What verdicts are there for insanity defense?
Special plea: Not guilty by reason of insanity (NGRI)
OR
Guilty but mentally ill verdict (GBMI)
M’Naghten Test
A person is insane if, at the time of the act, they were laboring under such a defect of reason arising from a disease of the mind that: (1) the defendant did not know the nature and quality of the act they were doing; or (2) if they did know it, they did not know that what they were doing was wrong (not knowing the difference between right or wrong).
- majority position
- some jurisdictions only codify 1 prong
Irresistible Impulse Rule
A person is legally insane if, at the time of the offense: (1) they acted from an irresistible and uncontrollable impulse; (2) they lost the power to choose between right and wrong and to avoid doing the act in question so that free agency was destroyed; or (3) the defendant’s will has been otherwise than voluntarily so completely destroyed that their actions are not subject to it, but beyond their control.
The Product Test
A person should be excused of criminal liability if their act was the product of mental disease or mental defect.
-Only works in New Hampshire
MPC Insanity Approach
MPC 4.01
(1) A person is not responsible for criminal conduct if at the time of such conduct as a result of mental disease or defect he lacks substantial capacity either to appreciate the criminality [wrongfulness] of his conduct or to conform is conduct to the requirements of law.

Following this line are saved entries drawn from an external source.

(* ===== verification/Cpu.v ===== *)
(** The processor's tables and registers: [kernel/src/tss.rs], [kernel/src/gdt.rs],
    [setup_syscall] of [kernel/src/syscall.rs], [enable_features] of
    [kernel/src/lib.rs] and [jump_usermode] of [kernel/src/process.rs]. *)
From S2P Require Import Prelude Crates Machine Paging FrameAlloc Layout PageMap BootstrapHeap Friendly.
From S2P Require Import PhysicalAllocator Heap ActivePageMap MemoryInit.

(** * [tss.rs] *)

Record IoPermissionsBitMap := mkIopb {
  iomap : list Z;      (** 8192 bytes *)
  always_ff : Z
}.

(** [IoPermissionsBitMap::new], [IoPermissionsBitMap::default] *)
Definition Iopb_new (iomap : list Z) : IoPermissionsBitMap := mkIopb iomap 0xff.
Definition Iopb_default : IoPermissionsBitMap := Iopb_new (replicate (Z.to_nat 8192) 0xff).

Section iopb.
Context `{F : BitFieldCrate}.

(** [self.iomap[port / 8].swap_bit(port % 8, !usable)] *)
Definition swap_port (port : Z) (usable : bool) : M IoPermissionsBitMap unit := fun b =>
  let byte_idx := port / 8 in
  let bit := port mod 8 in
  match iomap b !! Z.to_nat byte_idx with
  | Some x => Ret (tt, mkIopb (<[Z.to_nat byte_idx := set_bit x bit (negb usable)]> (iomap b)) (always_ff b))
  | None => Stop (Panic "index out of bounds")
  end.

Definition set_port_range_usable (first last : Z) (usable : bool) : M IoPermissionsBitMap unit :=
  do! assert_m (last / 8 <? 8192) "Port out of bounds" in
  for_each (range_incl first last) (fun port => swap_port port usable).

Definition set_port_usable (port : Z) (usable : bool) : M IoPermissionsBitMap unit :=
  do! assert_m (port / 8 <? 8192) "Port out of bounds" in
  swap_port port usable.

Definition set_ports_usable (ports : list Z) (usable : bool) : M IoPermissionsBitMap unit :=
  for_each ports (fun port => set_port_usable port usable).

Definition is_port_usable (port : Z) : M IoPermissionsBitMap bool :=
  do! assert_m (port / 8 <? 8192) "Port out of bounds" in
  fun b =>
    match iomap b !! Z.to_nat (port / 8) with
    | Some x => Ret (negb (get_bit x (port mod 8)), b)
    | None => Stop (Panic "index out of bounds")
    end.

End iopb.

Record IopbLock := mkIopbLock { iopb : IoPermissionsBitMap; locked : bool }.

(** [lock_or_panic()] followed by a call through the guard, which is dropped after it. *)
Definition lock_or_panic {A} (c : M IoPermissionsBitMap A) : M IopbLock A := fun l =>
  if locked l then Stop (Panic "IO permissions bitmap concurrently locked!") else
  match c (iopb l) with
  | Ret (a, b) => Ret (a, mkIopbLock b false)
  | Stop w => Stop w
  end.

(** The 8193 bytes from the start of the lock. *)
Definition as_slice (l : IopbLock) : list Z := iomap (iopb l) ++ [always_ff (iopb l)].

(** The size of the processor's task state segment, which the bit map follows. *)
Definition TASK_STATE_SEGMENT_BYTES : Z := 104.

Record Tss := mkTss { tss : TssStacks; iomap_base : Z; tss_iomap : IopbLock }.

Definition Tss_new (t : TssStacks) : Tss :=
  mkTss t (wrap 16 TASK_STATE_SEGMENT_BYTES) (mkIopbLock Iopb_default false).

(** * [gdt.rs] *)

(** Bits of a segment descriptor. *)
Definition SEG_WRITABLE : Z := Z.shiftl 1 41.
Definition SEG_EXECUTABLE : Z := Z.shiftl 1 43.
Definition USER_SEGMENT : Z := Z.shiftl 1 44.
Definition DPL_RING_3 : Z := Z.shiftl 3 45.
Definition SEG_PRESENT : Z := Z.shiftl 1 47.
Definition LONG_MODE : Z := Z.shiftl 1 53.

Inductive Descriptor := UserSegment (bits : Z) | SystemSegment.

Definition descriptor_slots (d : Descriptor) : Z :=
  match d with UserSegment _ => 1 | SystemSegment => 2 end.

Definition descriptor_rpl (d : Descriptor) : Z :=
  match d with
  | UserSegment bits => if Z.land bits DPL_RING_3 =? DPL_RING_3 then 3 else 0
  | SystemSegment => 0
  end.

(** [GlobalDescriptorTable] of the [x86_64] crate: eight slots, the first one null. A
    table is represented by the descriptors added to it. *)
Class GdtCrate := {
  GlobalDescriptorTable : Type;
  gdt_new : GlobalDescriptorTable;
  add_entry : Descriptor -> M GlobalDescriptorTable Z;
  gdt_next : GlobalDescriptorTable -> Z;
  kernel_code_segment : Descriptor;
  (** [Star::write(cs_sysret, ss_sysret, cs_syscall, ss_syscall)]: the two selectors
      the register holds, or the error. *)
  Star_write : Z -> Z -> Z -> Z -> result (Z * Z) unit;
  gdt_new_next : gdt_next gdt_new = 1;
  (** The selector's index is the first free slot, its privilege level that of the
      descriptor. *)
  add_entry_spec d t : gdt_next t + descriptor_slots d <= 8 ->
    exists t', add_entry d t = Ret (8 * gdt_next t + descriptor_rpl d, t') /\
      gdt_next t' = gdt_next t + descriptor_slots d;
  kernel_code_segment_spec :
    exists bits, kernel_code_segment = UserSegment bits /\ Z.land bits DPL_RING_3 = 0;
  (** Fails unless the selectors are as far apart as [syscall] and [sysret] assume and
      have the privilege level 3, respectively 0. *)
  Star_write_ok cu su ck sk :
    cu - 16 = su - 8 -> ck = sk - 8 -> Z.land su 3 = 3 -> Z.land sk 3 = 0 ->
    Star_write cu su ck sk = Ok (su - 8, ck)
}.

Record Selectors := mkSelectors {
  kernel_cs : Z; kernel_ds : Z; user_cs : Z; user_ds : Z; tss_selector : Z
}.

Section gdt.
Context `{G : GdtCrate}.

Record Gdt := mkGdt { table : GlobalDescriptorTable; selectors : Selectors }.

Definition kernel_ds_descriptor : Descriptor :=
  UserSegment (Z.lor (Z.lor USER_SEGMENT SEG_PRESENT) (Z.shiftl 1 41)).
Definition user_ds_descriptor : Descriptor :=
  UserSegment (Z.lor (Z.lor (Z.lor USER_SEGMENT SEG_PRESENT) DPL_RING_3) SEG_WRITABLE).
Definition user_cs_descriptor : Descriptor :=
  UserSegment (Z.lor (Z.lor (Z.lor (Z.lor USER_SEGMENT SEG_PRESENT) SEG_EXECUTABLE) LONG_MODE) DPL_RING_3).

(** The initialiser of [GDT]; [TSS.wait().unwrap()] needs the task state segment. *)
Definition GDT (t : option Tss) : res Gdt :=
  match t with
  | None => Stop (Panic "unwrap")
  | Some _ =>
      let? r := (let! tss := add_entry SystemSegment in
                 let! kernel_cs := add_entry kernel_code_segment in
                 let! kernel_ds := add_entry kernel_ds_descriptor in
                 let! user_ds := add_entry user_ds_descriptor in
                 let! user_cs := add_entry user_cs_descriptor in
                 ret (mkSelectors kernel_cs kernel_ds user_cs user_ds tss)) gdt_new in
      Ret (mkGdt r.2 r.1)
  end.

(** * Registers *)

Record cpu := mkCpu {
  cs : Z; ss : Z; ds : Z; es : Z; fs : Z; gs : Z; tr : Z;
  efer : Z;
  star : Z * Z;       (** selectors that [sysret] and [syscall] start from *)
  lstar : Z;
  sfmask : Z;
  SYSCALL_STACK : Z;
  cr0 : Z;
  cr4 : Z
}.

(** [gdt::init] *)
Definition gdt_init (t : option Tss) : M cpu unit := fun c =>
  let? g := GDT t in
  let s := selectors g in
  Ret (tt, mkCpu (kernel_cs s) (kernel_ds s) (kernel_ds s) (kernel_ds s) (kernel_ds s) (kernel_ds s)
             (tss_selector s) (efer c) (star c) (lstar c) (sfmask c) (SYSCALL_STACK c) (cr0 c) (cr4 c)).

Definition SYSTEM_CALL_EXTENSIONS : Z := 1.
Definition INTERRUPT_FLAG : Z := Z.shiftl 1 9.

(** [syscall_callback] is the address of the entry point. *)
Definition setup_syscall `{X : X86_64Crate} (syscall_callback : Z) (t : option Tss) : M cpu unit := fun c =>
  match t with
  | None => Stop (Panic "unwrap")
  | Some tss_ =>
      let? lstar := VirtAddr_new syscall_callback in
      let? g := GDT t in
      let s := selectors g in
      match Star_write (user_cs s) (user_ds s) (kernel_cs s) (kernel_ds s) with
      | Err _ => Stop (Panic "unwrap")
      | Ok star =>
          Ret (tt, mkCpu (cs c) (ss c) (ds c) (es c) (fs c) (gs c) (tr c)
                     (Z.lor (efer c) SYSTEM_CALL_EXTENSIONS) star lstar INTERRUPT_FLAG
                     (privilege_stack_0 (tss tss_)) (cr0 c) (cr4 c))
      end
  end.

End gdt.

(** [enable_features]: clears [EMULATE_COPROCESSOR], sets [MONITOR_COPROCESSOR],
    [OSFXSR] and [OSXMMEXCPT_ENABLE]. *)
Definition enable_features : M cpu unit := modify (fun c =>
  mkCpu (cs c) (ss c) (ds c) (es c) (fs c) (gs c) (tr c) (efer c) (star c) (lstar c) (sfmask c)
    (SYSCALL_STACK c) (Z.lor (Z.ldiff (cr0 c) (Z.shiftl 1 2)) (Z.shiftl 1 1))
    (Z.lor (cr4 c) (Z.lor (Z.shiftl 1 9) (Z.shiftl 1 10)))).

(** The frame [jump_usermode] pushes for [iretq], with the selectors it hard-codes, and what it loads
    into [ds], [es], [fs] and [gs]; [rflags] is the flags register that [pushfq] pushes. *)
Record iret_frame := mkIret {
  iret_rip : Z; iret_cs : Z; iret_rflags : Z; iret_rsp : Z; iret_ss : Z; data_segments : list Z
}.

Definition jump_usermode (rflags stack_ptr instruction_ptr : Z) : iret_frame :=
  mkIret instruction_ptr 0x33 rflags stack_ptr 0x2b [0x2b; 0x2b; 0x2b; 0x2b].

(** What the processor loads into [cs] and [ss] on [syscall] and on [sysretq]. *)
Definition syscall_selectors (c : cpu) : Z * Z := ((star c).2, (star c).2 + 8).
Definition sysret_selectors (c : cpu) : Z * Z :=
  (Z.lor ((star c).1 + 16) 3, Z.lor ((star c).1 + 8) 3).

(2) Doesn’t include an abnormality manifested only by repeated criminal or otherwise antisocial conduct.
Federal Insanity Test
A person is excused if they prove by clear and convincing evidence that, at the time of the offense, as the result of a severe mental disease or defect, they were unable to appreciate: (1) the nature and quality of their conduct, OR (2) the wrongfulness of the conduct.
State v. Wilson
MPC. D thought victim was trying to systematically ruin his life and believed he was saving the world by killing him. Under MPC test, a defendant does not truly appreciate the wrongfulness of his conduct if a mental disease or defect causes him both to harbor a distorted perception of reality and to believe that under the circumstances as he believes them to be, his actions do not offend societal morality, even though he may also be aware that society, on the basis of the criminal code, does not condone his action
Yates v. State
Texas woman drowned all of her kids one by one in the bathtub.